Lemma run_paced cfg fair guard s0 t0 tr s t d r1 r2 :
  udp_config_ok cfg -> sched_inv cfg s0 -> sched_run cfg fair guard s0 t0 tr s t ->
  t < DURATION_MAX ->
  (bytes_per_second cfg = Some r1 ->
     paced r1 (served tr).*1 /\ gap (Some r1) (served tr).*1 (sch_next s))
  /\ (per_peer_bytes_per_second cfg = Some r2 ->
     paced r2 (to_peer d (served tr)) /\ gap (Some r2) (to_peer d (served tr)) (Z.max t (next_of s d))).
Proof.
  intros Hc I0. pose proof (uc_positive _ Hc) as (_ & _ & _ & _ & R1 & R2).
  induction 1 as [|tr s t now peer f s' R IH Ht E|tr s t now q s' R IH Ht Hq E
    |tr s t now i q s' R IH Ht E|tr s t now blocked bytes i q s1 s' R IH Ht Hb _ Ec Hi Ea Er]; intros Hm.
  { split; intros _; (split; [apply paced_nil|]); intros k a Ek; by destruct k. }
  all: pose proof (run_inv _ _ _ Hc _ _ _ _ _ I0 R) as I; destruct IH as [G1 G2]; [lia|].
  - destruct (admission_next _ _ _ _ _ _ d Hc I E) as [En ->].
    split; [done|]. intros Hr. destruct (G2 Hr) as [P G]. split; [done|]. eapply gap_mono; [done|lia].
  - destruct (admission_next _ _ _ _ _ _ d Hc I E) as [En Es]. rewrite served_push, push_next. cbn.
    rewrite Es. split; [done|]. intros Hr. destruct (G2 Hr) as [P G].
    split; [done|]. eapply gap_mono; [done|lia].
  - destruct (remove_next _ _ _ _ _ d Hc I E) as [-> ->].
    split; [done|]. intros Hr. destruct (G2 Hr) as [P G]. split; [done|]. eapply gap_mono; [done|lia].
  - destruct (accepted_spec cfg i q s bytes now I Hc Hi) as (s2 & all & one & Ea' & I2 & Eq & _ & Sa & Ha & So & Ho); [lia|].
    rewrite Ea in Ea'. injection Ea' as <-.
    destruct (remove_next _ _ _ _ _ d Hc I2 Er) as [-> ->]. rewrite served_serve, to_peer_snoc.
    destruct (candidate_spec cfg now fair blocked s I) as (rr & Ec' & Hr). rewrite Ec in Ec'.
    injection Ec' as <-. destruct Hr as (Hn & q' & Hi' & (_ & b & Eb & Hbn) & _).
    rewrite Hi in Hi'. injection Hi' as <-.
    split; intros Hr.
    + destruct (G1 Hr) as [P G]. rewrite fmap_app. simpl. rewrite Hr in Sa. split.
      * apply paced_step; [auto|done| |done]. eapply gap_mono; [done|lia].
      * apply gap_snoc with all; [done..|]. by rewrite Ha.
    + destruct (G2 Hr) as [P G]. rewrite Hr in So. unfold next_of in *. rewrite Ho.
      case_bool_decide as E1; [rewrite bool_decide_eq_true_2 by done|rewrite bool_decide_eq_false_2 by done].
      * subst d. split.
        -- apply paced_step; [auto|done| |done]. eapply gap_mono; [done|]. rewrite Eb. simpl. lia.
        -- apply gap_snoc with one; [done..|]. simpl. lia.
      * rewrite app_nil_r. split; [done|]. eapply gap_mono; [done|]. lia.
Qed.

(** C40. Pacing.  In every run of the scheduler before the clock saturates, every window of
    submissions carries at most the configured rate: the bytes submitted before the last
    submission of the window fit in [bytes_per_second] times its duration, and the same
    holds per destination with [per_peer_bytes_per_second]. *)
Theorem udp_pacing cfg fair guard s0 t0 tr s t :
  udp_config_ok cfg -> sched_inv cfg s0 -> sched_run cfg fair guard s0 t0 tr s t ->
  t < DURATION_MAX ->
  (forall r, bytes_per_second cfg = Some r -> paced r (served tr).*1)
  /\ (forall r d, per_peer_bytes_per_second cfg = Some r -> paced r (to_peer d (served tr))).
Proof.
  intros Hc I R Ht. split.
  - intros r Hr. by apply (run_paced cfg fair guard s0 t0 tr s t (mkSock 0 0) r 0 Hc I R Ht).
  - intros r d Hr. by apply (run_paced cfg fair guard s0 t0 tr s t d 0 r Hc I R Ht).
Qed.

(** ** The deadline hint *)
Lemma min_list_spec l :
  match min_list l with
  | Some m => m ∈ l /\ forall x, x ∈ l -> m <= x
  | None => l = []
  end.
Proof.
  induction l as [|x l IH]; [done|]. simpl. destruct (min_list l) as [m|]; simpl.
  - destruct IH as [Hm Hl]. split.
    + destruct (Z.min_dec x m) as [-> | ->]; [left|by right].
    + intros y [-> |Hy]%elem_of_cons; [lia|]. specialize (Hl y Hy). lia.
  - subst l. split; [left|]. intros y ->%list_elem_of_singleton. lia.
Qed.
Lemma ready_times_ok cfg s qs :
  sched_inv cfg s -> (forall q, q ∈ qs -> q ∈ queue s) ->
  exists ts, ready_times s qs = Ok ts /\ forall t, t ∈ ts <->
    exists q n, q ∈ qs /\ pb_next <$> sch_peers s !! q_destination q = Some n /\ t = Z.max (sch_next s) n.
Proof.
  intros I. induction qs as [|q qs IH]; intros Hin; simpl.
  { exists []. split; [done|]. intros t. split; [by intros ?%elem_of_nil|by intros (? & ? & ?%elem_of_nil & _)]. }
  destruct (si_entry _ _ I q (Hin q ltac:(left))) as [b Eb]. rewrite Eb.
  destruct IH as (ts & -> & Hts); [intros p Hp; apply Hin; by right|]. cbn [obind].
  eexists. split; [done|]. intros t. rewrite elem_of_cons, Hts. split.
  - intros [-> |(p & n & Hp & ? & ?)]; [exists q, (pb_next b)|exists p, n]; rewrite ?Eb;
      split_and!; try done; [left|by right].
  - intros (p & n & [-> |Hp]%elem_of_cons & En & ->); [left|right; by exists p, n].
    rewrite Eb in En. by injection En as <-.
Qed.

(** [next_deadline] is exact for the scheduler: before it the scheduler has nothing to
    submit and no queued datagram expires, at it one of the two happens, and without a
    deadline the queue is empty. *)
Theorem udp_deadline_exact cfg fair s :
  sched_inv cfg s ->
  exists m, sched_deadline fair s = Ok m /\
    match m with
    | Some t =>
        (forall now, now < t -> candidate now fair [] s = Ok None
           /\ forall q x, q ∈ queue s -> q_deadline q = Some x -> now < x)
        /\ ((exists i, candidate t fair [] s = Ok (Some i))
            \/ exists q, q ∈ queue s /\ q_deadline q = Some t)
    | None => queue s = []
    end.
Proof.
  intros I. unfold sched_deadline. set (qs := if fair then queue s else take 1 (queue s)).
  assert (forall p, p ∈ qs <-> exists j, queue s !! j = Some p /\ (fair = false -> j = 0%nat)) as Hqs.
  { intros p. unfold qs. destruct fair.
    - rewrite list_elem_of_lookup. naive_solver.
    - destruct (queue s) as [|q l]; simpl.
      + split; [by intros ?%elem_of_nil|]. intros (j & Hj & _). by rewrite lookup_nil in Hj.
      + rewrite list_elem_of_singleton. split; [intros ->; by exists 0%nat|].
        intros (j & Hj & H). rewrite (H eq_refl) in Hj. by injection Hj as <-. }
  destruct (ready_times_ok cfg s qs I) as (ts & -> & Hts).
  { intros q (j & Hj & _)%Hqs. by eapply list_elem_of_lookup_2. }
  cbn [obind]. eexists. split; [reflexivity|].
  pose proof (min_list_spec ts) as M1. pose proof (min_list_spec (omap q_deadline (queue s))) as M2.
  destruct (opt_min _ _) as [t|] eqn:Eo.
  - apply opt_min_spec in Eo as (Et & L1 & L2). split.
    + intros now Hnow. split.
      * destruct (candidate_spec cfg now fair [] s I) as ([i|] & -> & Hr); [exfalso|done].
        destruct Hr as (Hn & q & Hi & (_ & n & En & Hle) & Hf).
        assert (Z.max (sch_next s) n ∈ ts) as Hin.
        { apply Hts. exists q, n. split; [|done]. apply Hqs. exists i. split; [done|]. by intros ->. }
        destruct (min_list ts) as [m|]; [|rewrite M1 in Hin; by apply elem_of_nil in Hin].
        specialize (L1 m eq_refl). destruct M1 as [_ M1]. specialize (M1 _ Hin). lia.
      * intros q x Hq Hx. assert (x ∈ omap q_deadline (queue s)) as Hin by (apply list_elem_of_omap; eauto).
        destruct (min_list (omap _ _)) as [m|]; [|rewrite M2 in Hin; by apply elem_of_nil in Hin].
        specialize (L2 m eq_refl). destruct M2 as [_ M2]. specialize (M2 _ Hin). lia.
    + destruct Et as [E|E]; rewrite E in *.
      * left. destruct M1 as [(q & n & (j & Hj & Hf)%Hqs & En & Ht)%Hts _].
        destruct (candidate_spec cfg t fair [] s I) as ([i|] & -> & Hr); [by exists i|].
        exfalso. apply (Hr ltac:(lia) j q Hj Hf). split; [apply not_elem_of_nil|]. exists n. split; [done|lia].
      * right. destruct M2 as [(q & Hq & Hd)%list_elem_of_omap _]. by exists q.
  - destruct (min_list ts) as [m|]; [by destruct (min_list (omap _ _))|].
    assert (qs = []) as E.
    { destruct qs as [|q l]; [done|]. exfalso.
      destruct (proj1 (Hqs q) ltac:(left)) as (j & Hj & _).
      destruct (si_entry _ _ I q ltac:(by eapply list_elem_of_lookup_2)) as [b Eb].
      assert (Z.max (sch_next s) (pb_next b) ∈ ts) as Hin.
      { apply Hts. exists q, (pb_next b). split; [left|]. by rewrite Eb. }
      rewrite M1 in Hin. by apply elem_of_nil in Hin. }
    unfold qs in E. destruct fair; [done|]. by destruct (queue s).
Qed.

• [What you are asked to do] Reproduce only the lines above, starting at the line with "destruct IH as (ts" and ending at the line with "intros I. unfold", exactly as written.

• [Exercise output]
  destruct IH as (ts & -> & Hts); [intros p Hp; apply Hin; by right|]. cbn [obind].
  eexists. split; [done|]. intros t. rewrite elem_of_cons, Hts. split.
  - intros [-> |(p & n & Hp & ? & ?)]; [exists q, (pb_next b)|exists p, n]; rewrite ?Eb;
      split_and!; try done; [left|by right].
  - intros (p & n & [-> |Hp]%elem_of_cons & En & ->); [left|right; by exists p, n].
    rewrite Eb in En. by injection En as <-.
Qed.

(** [next_deadline] is exact for the scheduler: before it the scheduler has nothing to
    submit and no queued datagram expires, at it one of the two happens, and without a
    deadline the queue is empty. *)
Theorem udp_deadline_exact cfg fair s :
  sched_inv cfg s ->
  exists m, sched_deadline fair s = Ok m /\
    match m with
    | Some t =>
        (forall now, now < t -> candidate now fair [] s = Ok None
           /\ forall q x, q ∈ queue s -> q_deadline q = Some x -> now < x)
        /\ ((exists i, candidate t fair [] s = Ok (Some i))
            \/ exists q, q ∈ queue s /\ q_deadline q = Some t)
    | None => queue s = []
    end.
Proof.
  intros I. unfold sched_deadline. set (qs := if fair then queue s else take 1 (queue s)).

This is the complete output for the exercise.